Sophia Institute Press has just reissued the spiritual classic,“The Joy of Believing,” by Madeleine Delbrêl, who was declared a “Venerable” by Pope Francis in 2018. The following is adapted from Archbishop Gomez’s introduction to this work, which was first published in 1968.
The 20th century was one of history’s most violent and war-torn, marked by atheistic, anti-human revolutions and ideologies that continue today.
But in that century, God also raised up some of the Church’s greatest saints and blesseds, a beautiful array of fascinating characters like Mother Teresa, John Paul II, Padre Pio, Charles de Foucauld, Josemaría Escrivá, Maximilian Kolbe, Teresa Benedicta of the Cross (Edith Stein), Miguel Pro, Gianna Molla, José Sánchez del Río, Irmã Dulce Pontes, Chiara Badano, and more.
These saints were witnesses to hope in dark times, shining the light of Christ and showing us the path to find holiness and love in times marked by evil and great suffering.
There were other heroic and holy figures, too, not canonized but no less important and inspiring.
Venerable Madeleine Delbrêl was born in southwest France in 1904. She was a creative, passionate soul; she played piano and wrote poetry, she loved to dance.
Early along, she lost her faith in God. “By the time I was fifteen,” she would later write, “I was a strict atheist, and the world grew for me more absurd by the day.” At 17 she wrote a manifesto that she titled, “God is dead … long live death.”
Talking to students many years later, in 1960, she recalled: “At the time, I would have given the whole world to know why I was in it.”
That was not the end of her story, God was not done with her. Some Christians befriended her and encouraged her to pray and read the Gospels.
“By reading and reflecting I found God,” she would later say. “But by praying I believed that God found me and that he is a living reality, and that we can love him in the same way that we can love a person.”
Seeking guidance she came to a priest, Father Jacques Lorenzo, then a local pastor in Paris.
For more than a year in spiritual direction, he opened the Scriptures to her. It changed her life: “He made the Gospel explode for me. … not only [as] the book of the living Lord, but also the Lord’s book to live by.”
With Father Lorenzo’s encouragement, she trained as a nurse and social worker. At age 29 in 1933, along with three other laywomen, Madeleine founded a contemplative community in Ivry, a communist-run city in the suburbs outside Paris. The women took vows of celibacy and lived a life of manual labor and prayer among the poor, offering hospitality and works of mercy.
Madeleine lived in Ivry for more than 30 years, until her death in 1964. She said she went there because, “in Ivry, men were unbelieving and poor.”
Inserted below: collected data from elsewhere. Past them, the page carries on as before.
(** C1. A successful swap moves exactly the coins it reports: for every
    account and denomination the trader loses the offer, the receiver gains
    the swap coin and the oracle module gains the fee, every other account
    (the market module included) keeps its balance; the supply loses the
    offer and gains the swap coin and the fee. *)
Theorem swap_conserves ctx trader receiver offer ask s s' sc fc :
  handleSwapRequest ctx trader receiver offer ask s = (Ok (sc, fc), s') ->
  (forall a d, get_balance (bank s') a d =
     get_balance (bank s) a d - if_eq a trader (amt [offer] d) + if_eq a receiver (amt [sc] d)
       + if_eq a (module_address OracleModuleName) (amt [fc] d)) /\
  (forall d, get_supply (bank s') d =
     get_supply (bank s) d - amt [offer] d + (amt [sc] d + amt [fc] d)).
Proof. intros H%handleSwapRequest_Ok. naive_solver. Qed.

(** C10. The coins minted by a swap are worth the offer: the swap coin and the
    fee add up to the integer part of the amount [ComputeSwap] returns, and
    that amount is the offer converted at the oracle's rates through SDR, up
    to the rounding of two conversions (all numbers in units of [10^-18]). *)
Theorem swap_mints_oracle_value ctx trader receiver offer ask s s' sc fc ro rs ra :
  rates_inv (oracle s) ->
  GetLunaExchangeRate (oracle s) (coin_denom offer) = Ok ro ->
  GetLunaExchangeRate (oracle s) MicroSDRDenom = Ok rs ->
  GetLunaExchangeRate (oracle s) ask = Ok ra ->
  handleSwapRequest ctx trader receiver offer ask s = (Ok (sc, fc), s') ->
  exists r, coin_amount sc + coin_amount fc = Z.quot r precision /\
    0 <= coin_amount sc /\ 0 <= coin_amount fc /\ coin_denom sc = ask /\ coin_denom fc = ask /\
    2 * Z.abs (r * rs * ro - NewDec (coin_amount offer) * rs * ra)
      <= ro * (2 * rs + precision) + ra * (2 * ro + precision).
Proof.
  intros Hi Ho Hs Ha (r & sp & f & s1 & Hc & _ & Hrf & _ & -> & Hfd & Hfc & Hsum & _)%handleSwapRequest_Ok.
  apply ComputeSwap_Ok in Hc as (_ & _ & _ & _ & base & Hb & Hr & _).
  pose proof (ComputeInternalSwap_denom _ _ _ _ Hb) as Hbd.
  pose proof (internal_swap_close _ _ _ _ _ _ Hi Hb Ho Hs) as H1.
  pose proof (internal_swap_close _ _ _ _ rs _ Hi Hr ltac:(by rewrite Hbd) Ha) as H2.
  exists (dcoin_amount r). pose proof (quot_precision_nonneg _ Hrf).
  repeat split; [done..|]. cbn in H1.
  pose proof (exchange_rate_pos _ _ _ Hi Ho). pose proof (exchange_rate_pos _ _ _ Hi Ha).
  set (a := NewDec _) in *. set (b := dcoin_amount base) in *. set (x := dcoin_amount r) in *.
  replace (x * rs * ro - a * rs * ra) with (ro * (x * rs - b * ra) + ra * (b * ro - a * rs)) by ring.
  assert (Z.abs (ro * (x * rs - b * ra)) = ro * Z.abs (x * rs - b * ra)) by nia.
  assert (Z.abs (ra * (b * ro - a * rs)) = ra * Z.abs (b * ro - a * rs)) by nia.
  nia.
Qed.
For her this Marxist city became a modern mission territory, and she carried out her mission, not by preaching, but by her presence, love, and friendship. Sharing in the ordinary lives of her neighbors, living her faith with joy, fraternity, and deep concern for those around her, she allowed the joy and love of God to break into a darkened world.
Madeleine believed that the Church’s mission depends on each one of us, no matter who we are or what our state in life.
“Mission means doing the very work of Christ wherever we happen to be,” she said. “We will not be the Church, and salvation will not reach the ends of the earth, unless we help save the people in the very situations in which we live.”
A mystic as well as a missionary, she had a profound sense that in the Gospels we truly encounter the Word made flesh: “The words of the Gospel are miraculous. If they don’t transform us, it’s because we don’t ask them to.”
Madeleine’s mysticism did not take her out of the world. Instead it plunged her deeper into the world’s pain, poverty, and injustice.
“Jesus wants to live it in me,” she once wrote. “He’s with me among the people I encounter today. … All of them will be people he’s come looking for — those he’s come to save. … Through the brothers and sisters who are close to us, whom he will make us to serve, love, and save, waves of his love will go out to the end of the world and the end of time.”
This is an important, timely, and beautiful book for modern apostles.
I pray that through her words and spirit, Delbrêl will help all of us in the Church to discover, as she did, that our ordinary daily lives are “our place of holiness.”